Phloroglucinol enhances the repair of UVB radiation-induced DNA damage via promotion of the nucleotide excision repair system in vitro and in vivo.

Abstract

Exposure to solar UVB radiation can lead to the formation of DNA lesions such as cyclobutane pyrimidine dimers (CPDs). Nucleotide excision repair (NER) is critical for the repair of CPDs induced by UV radiation. The purpose of this study was to investigate the ability of phloroglucinol to protect against the formation of UVB-induced CPDs in vitro and in vivo.
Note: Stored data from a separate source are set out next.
(* ===== verification/CyclePath.v ===== *)
(** * Work inside a cycle

    experiments/realtime_userspace/apps/rcr_rt3_cycle_path.cpp: a periodic loop of its own that
    measures what allocation, formatting, printing or spinning costs inside a cycle.  The clock
    readings before and after the work are inputs. *)

From stdpp Require Import sorting.
From S2P Require Import Prelude Types Scheduler Bytes CommandLine Doubles Rounding Stats Spsc Segments.
Local Open Scope Z_scope.

(** ** Options *)

Record CycleOptions := mkCycleOptions { yo_mode : string; yo_ticks : Z; yo_period_us : Z; yo_busy_us : Z; yo_self_check : bool }.

#[export] Instance CycleOptions_eta : Eta CycleOptions :=
  mkEta _ (fun o => mkCycleOptions (yo_mode o) (yo_ticks o) (yo_period_us o) (yo_busy_us o) (yo_self_check o)).

Definition default_cycle_options : CycleOptions := mkCycleOptions "compare" 2000 1000 0 false.

Definition cycle_options_in_range (o : CycleOptions) : bool :=
  (0 <? yo_ticks o) && (yo_ticks o <=? 1000000) && (0 <? yo_period_us o) && (0 <=? yo_busy_us o).

Fixpoint parse_cycle_options (args : list string) (o : CycleOptions) : option CycleOptions :=
  match args with
  | [] => if cycle_options_in_range o then Some o else None
  | a :: rest =>
      if (a =? "--self-check")%string then parse_cycle_options rest (o <| yo_self_check := true |>)
      else if (a =? "--help")%string || (a =? "-h")%string then None
      else match rest with
      | [] => None
      | value :: rest =>
          if (a =? "--mode")%string then parse_cycle_options rest (o <| yo_mode := value |>)
          else if (a =? "--ticks")%string then parse_cycle_options rest (o <| yo_ticks := int_of value |>)
          else if (a =? "--period-us")%string then parse_cycle_options rest (o <| yo_period_us := int_of value |>)
          else if (a =? "--busy-us")%string then parse_cycle_options rest (o <| yo_busy_us := int_of value |>)
          else None
      end
  end.

(** ** Statistics *)

Record CycleStats := mkCycleStats { cy_min_ns : Z; cy_max_ns : Z; cy_p99_ns : Z; cy_miss : Z }.

(** [None]: a read outside the samples. *)
Definition cycle_summarize (samples : list Z) (miss : Z) : option CycleStats :=
  match samples with
  | [] => Some (mkCycleStats 0 0 0 miss)
  | _ =>
      let sorted := merge_sort Z.le samples in
      front ← head sorted;
      back ← last sorted;
      p99 ← sorted !! ((length sorted - 1) * 99 / 100)%nat;
      Some (mkCycleStats front back p99 miss)
  end.

(** ** The loop *)

(** [while (next < end) next += period]; the fuel is what fits before [end_ns], and one more. *)
Fixpoint skip_old (fuel : nat) (next end_ns period : Z) : Z :=
  match fuel with
  | O => next
  | S fuel => if next <? end_ns then skip_old fuel (next + period) end_ns period else next
  end.

Definition advance (next end_ns period : Z) : Z :=
  skip_old (Z.to_nat ((end_ns - next) / period + 2)) (next + period) end_ns period.

Record CycleState := mkCycleState { ct_next : Z; ct_samples : list Z; ct_misses : Z }.

(** A tick with the clock before and after its work. *)
Definition cycle_tick (period : Z) (s : CycleState) (t : Z * Z) : CycleState :=
  let '(start, end_ns) := t in
  mkCycleState (advance (ct_next s) end_ns period) (ct_samples s ++ [end_ns - start])
    (if ct_next s + period <? end_ns then ct_misses s + 1 else ct_misses s).

(** A run's clock: its reading before the first tick, and the two of each tick. *)
Record CycleClock := mkCycleClock { cc_entered : Z; cc_tick : nat → Z * Z }.

Definition cycle_readings (o : CycleOptions) (c : CycleClock) : list (Z * Z) := cc_tick c <$> seq 0 (Z.to_nat (yo_ticks o)).

Definition cycle_start (o : CycleOptions) (c : CycleClock) : CycleState :=
  mkCycleState (cc_entered c + yo_period_us o * 1000) [] 0.

Definition cycle_loop (o : CycleOptions) (c : CycleClock) : option CycleStats :=
  let s := foldl (cycle_tick (yo_period_us o * 1000)) (cycle_start o c) (cycle_readings o c) in
  cycle_summarize (ct_samples s) (ct_misses s).

(** [main]: the exit code; [runs] gives each run's clock. *)
Definition cycle_main (args : list string) (runs : string → CycleClock) : option Z :=
  match parse_cycle_options args default_cycle_options with
  | None => Some 1
  | Some o =>
      let run o mode := cycle_loop o (runs mode) in
      if (yo_mode o =? "compare")%string then
        bad ← run o "alloc_format"%string;
        good ← run o "prealloc"%string;
        Some (if yo_self_check o && (cy_max_ns bad * 5 + 1000000 <? cy_max_ns good) then 1 else 0)
      else
        let o := if (yo_mode o =? "busy")%string && (yo_busy_us o <=? 0) then o <| yo_busy_us := 3000 |> else o in
        stats ← run o (yo_mode o);
        Some (if yo_self_check o && (yo_mode o =? "busy")%string && (cy_miss stats <=? 0) then 1 else 0)
  end.

(** ** The statistics are defined *)

Lemma cycle_summarize_total samples miss :
  ∃ s, cycle_summarize samples miss = Some s ∧ cy_miss s = miss ∧
    (samples ≠ [] → (cy_min_ns s ∈ samples ∧ Forall (Z.le (cy_min_ns s)) samples) ∧
                     (cy_max_ns s ∈ samples ∧ Forall (λ x, x ≤ cy_max_ns s) samples) ∧ cy_p99_ns s ∈ samples).
Proof.
  destruct (decide (samples = [])) as [->|Hne]; [by eexists|].
  assert (Hlen : (0 < length samples)%nat) by (destruct samples; [done|cbn; lia]).
  assert (Hidx : ((length samples - 1) * 99 / 100 < length (merge_sort Z.le samples))%nat).
  { rewrite sorted_length. apply Nat.Div0.div_lt_upper_bound. lia. }
  apply lookup_lt_is_Some in Hidx as [p99 Hp99].
  assert (H0 : (0 < length (merge_sort Z.le samples))%nat) by (by rewrite sorted_length).
  apply lookup_lt_is_Some in H0 as [front Hfront].
  assert (H1 : (length samples - 1 < length (merge_sort Z.le samples))%nat) by (rewrite sorted_length; lia).
  apply lookup_lt_is_Some in H1 as [back Hback]. exists (mkCycleStats front back p99 miss). unfold cycle_summarize.
  rewrite head_lookup, last_lookup, sorted_length, Hfront, Hp99. replace (Nat.pred (length samples)) with (length samples - 1)%nat by lia.
  rewrite Hback. cbn [mbind option_bind]. split; [by destruct samples|]. split; [done|]. intros _.
  destruct (sorted_first samples front Hfront) as [? ?], (sorted_last samples back Hback) as [? ?]. split_and!; try done.
  cbn. rewrite <- (merge_sort_Permutation Z.le). by eapply list_elem_of_lookup_2.
Qed.

(** ** The grid *)

Lemma skip_old_spec fuel : ∀ next end_ns period,
  0 < period → (end_ns - next) / period < Z.of_nat fuel →
  ∃ k, 0 ≤ k ∧ skip_old fuel next end_ns period = next + k * period ∧ end_ns ≤ next + k * period ∧
       (0 < k → next + k * period < end_ns + period).
Proof.
  induction fuel as [|fuel IH]; intros next end_ns period Hp Hf; cbn [skip_old].
  { exists 0.
    assert (end_ns - next < 0) by (destruct (Z_lt_le_dec (end_ns - next) 0); [done|]; pose proof (Z.div_pos (end_ns - next) period); lia).
    split_and!; lia. }
  destruct (Z.ltb_spec next end_ns) as [Hlt|Hge]; [|exists 0; split_and!; lia].
  destruct (IH (next + period) end_ns period Hp) as (k & Hk & -> & H1 & H2).
  { replace (end_ns - (next + period)) with (end_ns - next + (-1) * period) by lia. rewrite Z.div_add by lia. lia. }
  exists (k + 1). split_and!; try lia; intros; destruct (Z.eq_dec k 0) as [->|]; lia.
Qed.

(** The next boundary is the scheduler's, except after work that ended exactly on a later
    boundary: the loop takes that boundary itself, the scheduler the one after it. *)
Theorem cycle_grid next end_ns period :
  0 < period →
  advance next end_ns period =
  next + (missed_periods period next end_ns + 1) * period -
  (if (next + period <=? end_ns) && ((end_ns - next) mod period =? 0) then period else 0).
Proof.
  intros Hp. unfold advance, missed_periods.
  destruct (skip_old_spec (Z.to_nat ((end_ns - next) / period + 2)) (next + period) end_ns period Hp) as (k & Hk & -> & H1 & H2).
  { replace (end_ns - (next + period)) with (end_ns - next + (-1) * period) by lia. rewrite Z.div_add by lia.
    destruct (Z_lt_le_dec ((end_ns - next) / period + 2) 0); lia. }
  pose proof (Z.div_mod (end_ns - next) period ltac:(lia)) as Hd. pose proof (Z.mod_pos_bound (end_ns - next) period Hp) as Hm.
  set (q := (end_ns - next) / period) in *. set (r := (end_ns - next) mod period) in *.
  destruct (Z.leb_spec (next + period) end_ns) as [Hle|Hgt]; cbn [andb].
  - destruct (Z.eqb_spec r 0) as [Hr|Hr].
    + assert (k = q - 1); [|nia]. destruct (Z.eq_dec k 0); [nia|]. nia.
    + assert (k = q); [|nia]. destruct (Z.eq_dec k 0); [nia|]. nia.
  - assert (k = 0); [|nia]. destruct (Z.eq_dec k 0); [done|]. nia.
Qed.

(** ** The busy self-check *)

Lemma cycle_options_valid args : ∀ o0 o, parse_cycle_options args o0 = Some o → cycle_options_in_range o = true.
Proof.
  remember (length args) as n eqn:Hn. assert (Hl : (length args ≤ n)%nat) by lia. clear Hn.
  revert args Hl. induction n as [|n IH]; intros [|arg args] Hl o0 o; cbn [length] in Hl; try lia; cbn [parse_cycle_options].
  1,2: by destruct (cycle_options_in_range o0) eqn:?; [intros [= <-]|].
  repeat (case_match; simplify_eq; try done); cbn [length] in Hl; intros; by (eapply IH; [|done]; lia).
Qed.

(** Work that wakes at its boundary or later and takes longer than a period misses. *)
Fixpoint overrun (period : Z) (s : CycleState) (ticks : list (Z * Z)) : Prop :=
  match ticks with
  | [] => True
  | t :: ticks => ct_next s ≤ fst t ∧ fst t + period < snd t ∧ overrun period (cycle_tick period s t) ticks
  end.

Lemma overrun_misses period ticks : ∀ s,
  overrun period s ticks → ct_misses (foldl (cycle_tick period) s ticks) = ct_misses s + Z.of_nat (length ticks).
Proof.
  induction ticks as [|[start end_ns] ticks IH]; intros s Ho; cbn [foldl length]; [lia|]. destruct Ho as (H1 & H2 & Ho).
  rewrite IH by done. cbn in *. rewrite (proj2 (Z.ltb_lt _ _)) by lia. lia.
Qed.

(** The self-check of the busy mode passes when the spin is longer than the period; every tick
    is then a miss. *)
Theorem busy_self_check args runs o :
  parse_cycle_options args default_cycle_options = Some o → yo_mode o = "busy"%string →
  overrun (yo_period_us o * 1000) (cycle_start o (runs "busy"%string)) (cycle_readings o (runs "busy"%string)) →
  cycle_main args runs = Some 0.
Proof.
  intros Hp Hm Ho. assert (Ht : 0 < yo_ticks o).
  { pose proof (cycle_options_valid _ _ _ Hp) as Hr. unfold cycle_options_in_range in Hr. bools. lia. }
  unfold cycle_main. rewrite Hp, Hm. cbn [String.eqb Ascii.eqb Bool.eqb andb].
  set (o' := if yo_busy_us o <=? 0 then _ else _). assert (Hper : yo_period_us o' = yo_period_us o) by (unfold o'; by destruct (_ <=? _)).
  assert (Hmode : yo_mode o' = "busy"%string) by (unfold o'; by destruct (_ <=? _)).
  assert (Hself : yo_self_check o' = yo_self_check o) by (unfold o'; by destruct (_ <=? _)). rewrite Hmode.
  assert (Hticks : yo_ticks o' = yo_ticks o) by (unfold o'; by destruct (_ <=? _)).
  unfold cycle_loop, cycle_readings, cycle_start. rewrite Hper, Hticks. set (s := foldl _ _ _).
  destruct (cycle_summarize_total (ct_samples s) (ct_misses s)) as (st & -> & Hmiss & _). cbn [mbind option_bind].
  assert (0 < cy_miss st); [|rewrite (proj2 (Z.leb_gt _ _)) by done; by rewrite andb_false_r].
  rewrite Hmiss. unfold s. unfold cycle_readings, cycle_start in Ho. rewrite overrun_misses by done.
  rewrite length_fmap, length_seq. cbn. lia.
Qed.

Definition demo_cycle_args : list string := ["--mode"; "busy"; "--ticks"; "2"; "--self-check"].
Definition demo_cycle_runs (mode : string) : CycleClock :=
  mkCycleClock 0 (λ i, if (i =? 0)%nat then (1000100, 4000200) else (5000010, 8000100)).

Lemma busy_self_check_witness : cycle_main demo_cycle_args demo_cycle_runs = Some 0.
Proof.
  apply (busy_self_check demo_cycle_args demo_cycle_runs
    (default_cycle_options <| yo_mode := "busy" |> <| yo_ticks := 2 |> <| yo_self_check := true |>)); try by vm_compute.
Defined.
Exposure to UVB radiation increased the number of CPDs in both HaCaT keratinocytes and mouse skin; however, these increases were reduced by treatment with phloroglucinol. Expression levels of xeroderma pigmentosum complementation group C (XPC) and excision repair cross-complementation 1 (ERCC1), which are essential components of the NER pathway, were reduced following UVB exposure, although phloroglucinol treatment recovered these levels in both HaCaT keratinocytes and mouse skin. Phloroglucinol also inhibited UVB-induced reductions in binding of the transcription factors specificity protein 1 to the XPC promoter. These results demonstrate that phloroglucinol can protect cells against UVB-induced DNA damage by inducing NER.